Christopher and Heather XXXX
XXX XXXXXXXXXXX XXXXX
Boone, NC 28607

Dear Mr. and Mrs. XXXXX

We are writing to you as members of the Evergreen Homeowner’s Association about a concern that has occupied all our minds since you moved into this neighborhood. We are a congregate group of good Christian and God fearing people. The display you have set up on the outer section of your lot has us a bit concerned as the statue appears to be a type of Pagan worshipping symbol, unlike the other lawn decorations in our neighborhood. Shirley Whitley, a neighbor of yours says that this is a Satanic being and that you may be involved in the Occult. We have all noticed strange goings on around the neighborhood. There are flashing lights in the sky and numerous dead animals in the road. We understand that you are a homeowner, but if you will read your declaration of restrictions, obscene or vulgar displays on your property are not allowed. We insist that you remove this questionable display at once. Our children are not to be influenced by Devil worship and deviant behavior.

Ardna Tyne
For the Evergreen Homeowners Association

And now for the flame injected response.

June 16, 2002

Dear Ardna (IF that’s your real name),

I am addressing the issue of my Gargoyle which the benevolent homeowners association seems to take offense to.

I will NOT be removing my Gargoyle any time soon. A Gargoyle is an ancient protector of property, and can be seen all over Europe in the architectural structure. I guess the homeowners association hasn’t gotten to them yet. My Gargoyle basically looks like a puppy with wings. Does this frighten you? I can only imagine you screaming in fear when the Snuggles fabric softener bear is speaking to you through your evil television set.

I would like to file a formal complaint about several yards in the neighborhood. The guy down at 152 has grass that’s over two feet tall. What’s he growing in there? The woman at 138 has a saddle and stirrups decorating her mailbox. What is that all about? I, for one, am not a cowboy, do not like cowboys and find it horrifying how the cowboys treated the Indians and Tom Landry. That guy was the only coach they ever had. Once they fired him, he died. Was that fair? I find cowboys to be highly offensive. Don’t get me started on the pink flamingos in the Whitley yard.

As for the flashes of light in the sky, that’s lightning, you idiot. Have you noticed at about the same time the wicked sky lights are flashing, there are evil drops of liquid falling from the sky? We are in a drought. I would think rain would make you thankful.

As far as the dead animals go, you idiots don’t know how to drive on the winding mountain roads. That is called ROADKILL. If you will notice, these are squirrels and rabbits that just walk in front of you as you drive down the mountain with your retired tunnelvisionist eyes glaring straight ahead.

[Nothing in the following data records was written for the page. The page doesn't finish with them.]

(** ** Rotations *)
Definition applicationCredentialRotationHash (applicationID target : string) : string :=
  sha256_hex (trim_space applicationID +:+ String (ascii_of_nat 0) "" +:+ trim_space target).

(** The rotation and the node of its application. *)
Definition joined_rotation (r : rotation_row) (v : vault) : option (rotation_row * string) :=
  match sql_row (λ a, ap_id a =?s rt_application_id r) (vt_applications v) with
  | Some a => Some (r, ap_node_id a)
  | None => None
  end.

Definition credentialRotationByOperation (adminID operationKeyHash : string) (v : vault) : option (rotation_row * string) :=
  match sql_row (λ r, (rt_admin_id r =?s adminID) && (rt_operation_key_hash r =?s operationKeyHash)) (vt_rotations v) with
  | Some r => joined_rotation r v
  | None => None
  end.

Definition credentialRotationByDeployment (deploymentID : string) (v : vault) : option (rotation_row * string) :=
  match sql_row (λ r, (rt_cpa_deployment_id r =?s deploymentID) || (rt_keeper_deployment_id r =?s deploymentID)) (vt_rotations v) with
  | Some r => joined_rotation r v
  | None => None
  end.

Definition credentialRotationSecrets (r : rotation_row) (v : vault) : res cpaCredentialValues :=
  match rt_secret_id r with
  | None => Err "center: credential rotation secret is no longer available"
  | Some id => let! plain := getSecret id ("credential-rotation:" +:+ rt_id r) v in decodeCPACredentialValues plain
  end.

Definition deploymentState (id : string) (v : vault) : option string :=
  dp_state <$> sql_row (λ d, dp_id d =?s id) (vt_deployments v).

Definition set_rotation (cpa keeper state last_error : string) (secret : option string) (now : Z) (r : rotation_row) : rotation_row :=
  mk_rotation (rt_id r) (rt_application_id r) (rt_admin_id r) (rt_operation_key_hash r) (rt_request_hash r) (rt_target r)
    secret cpa keeper state last_error (rt_created_at r) (rfc3339nano now).

(** [UPDATE application_credential_rotations .. WHERE id = ?]. *)
Definition update_rotation (id : string) (f : rotation_row → rotation_row) : V unit :=
  vset (λ v, with_rotations (sql_update (λ r, rt_id r =?s id) f (vt_rotations v)) v).

(** The unique columns. *)
Definition cpa_taken (id : string) (v : vault) : bool := sql_exists (λ r, rt_cpa_deployment_id r =?s id) (vt_rotations v).
Definition keeper_taken (id : string) (v : vault) : bool :=
  negb (id =?s "") && sql_exists (λ r, rt_keeper_deployment_id r =?s id) (vt_rotations v).

Definition refreshCredentialRotation (id : string) (v : vault) : res rotation_row :=
  match sql_row (λ r, rt_id r =?s id) (vt_rotations v) with
  | Some r => Ok r
  | None => Err "sql: no rows in result set"
  end.

Definition controlCredentialRotationError (e : string) : string :=
  let m := trim_space e in if 1024 <? str_len m then String.substring 0 1024 m else m.

Definition finishCredentialRotation (rotation : rotation_row) (agentID state message : string) (now : Z) : V rotation_row :=
  vfail_if (negb (str_in state ["succeeded"; "failed"; "action_required"])) "center: invalid credential rotation state" ;;>
  vtx (
    let wh r := (rt_id r =?s rt_id rotation) && negb (rt_state r =?s state) in
    get! changed := vget (λ v, sql_affected wh (vt_rotations v)) in
    vset (λ v, with_rotations (sql_update wh (λ r,
            set_rotation (rt_cpa_deployment_id r) (rt_keeper_deployment_id r) state message
              (if state =?s "succeeded" then None else rt_secret_id r) now r) (vt_rotations v)) v) ;;>
    if changed =? 0 then vok tt
    else
      (match rt_secret_id rotation with
       | Some id => if state =?s "succeeded" then delete_secret id else vok tt
       | None => vok tt
       end) ;;>
      vault_event (rt_application_id rotation) agentID "security.credentials.rotate"
        (if state =?s "succeeded" then "succeeded" else "failed")
        ("CPA " +:+ rt_target rotation +:+ " credential rotation " +:+ state +:+ " for administrator " +:+ rt_admin_id rotation)) ;;>
  vread (refreshCredentialRotation (rt_id rotation)).

(** The new identifiers of a retry, and what the deployments decide. *)
Record resume_reads := mk_resume_reads {
  rr_cpa_id : string; rr_keeper_id : string; rr_cpa : create_reads; rr_keeper : create_reads
}.

(** [CreateDeployment] that reports its error as a value. *)
Definition try_deployment (rd : create_reads) (q : deployment_request) (now : Z) : V (res unit) :=
  λ v, let '(v', r) := CreateDeployment rd q now v in (v', Ok r).

(** The second half: CPA has accepted the credentials. *)
Definition resume_keeper (rd : resume_reads) (rotation : rotation_row) (agentID : string) (credentials : cpaCredentialValues)
    (retry : bool) (now : Z) : V rotation_row :=
  if rt_keeper_deployment_id rotation =?s "" then finishCredentialRotation rotation agentID "succeeded" "" now
  else
    get! keeperState := vget (deploymentState (rt_keeper_deployment_id rotation)) in
    let retried := bool_decide (keeperState = Some "failed") && retry in
    let keeperID := if retried then rr_keeper_id rd else rt_keeper_deployment_id rotation in
    (if retried then
       get! taken := vget (keeper_taken keeperID) in
       vfail_if taken "UNIQUE constraint failed" ;;>
       update_rotation (rt_id rotation) (λ r, set_rotation (rt_cpa_deployment_id r) keeperID "pending" "" (rt_secret_id r) now r)
     else vok tt) ;;>
    get! created := (if retried || negb (is_Some_b keeperState)
                     then get! r := try_deployment (rr_keeper rd)
                            (mk_request keeperID agentID keeperAppKey "configure" None (cv_management_key credentials)) now in
                          vok (Some r)
                     else vok None) in
    match created with
    | Some (Err e) => finishCredentialRotation rotation agentID "action_required" (controlCredentialRotationError e) now
    | Some (Ok _) => vread (refreshCredentialRotation (rt_id rotation))
    | None =>
        if bool_decide (keeperState = Some "pending") || bool_decide (keeperState = Some "running")
        then vread (refreshCredentialRotation (rt_id rotation))
        else if bool_decide (keeperState = Some "failed")
        then finishCredentialRotation rotation agentID "action_required" "Keeper rejected the rotated CPA management credential" now
        else finishCredentialRotation rotation agentID "succeeded" "" now
    end.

We live at the top of this mountain. Your friends and neighbors cannot even see my house for all the trees surrounding it, so there is no need for you to freak out over my lawn stuff. I will not be moving things, so take whatever action you feel is necessary.

See you in hell,

Love,

Chris XXXXX

Christopher and Heather XXXX
XXX XXXXXXXXXXX XXXX:X
Boone, NC 28607

October 25, 2002

Dear Mr .and Mrs. XXXXX

We are writing to you again, not on the issue of your gargoyle, which you are determined not to remove from display in our neighborhood, but on the issue of your Christmas lights.

Are you aware that it is not yet November? You apparently put up Christmas lights the second week of this month and insist on plugging them in nightly. We can all see your glowing display late into the night over the mountain horizon. It is keeping several of us awake at night and we do not appreciate such flagrant non-adherence to the Association rules. Page six of your Homeowner’s Association guidelines specifically states that the neighborhood shall remain seasonal, with holiday displays not to be presented in a period greater than two weeks prior or after said holiday.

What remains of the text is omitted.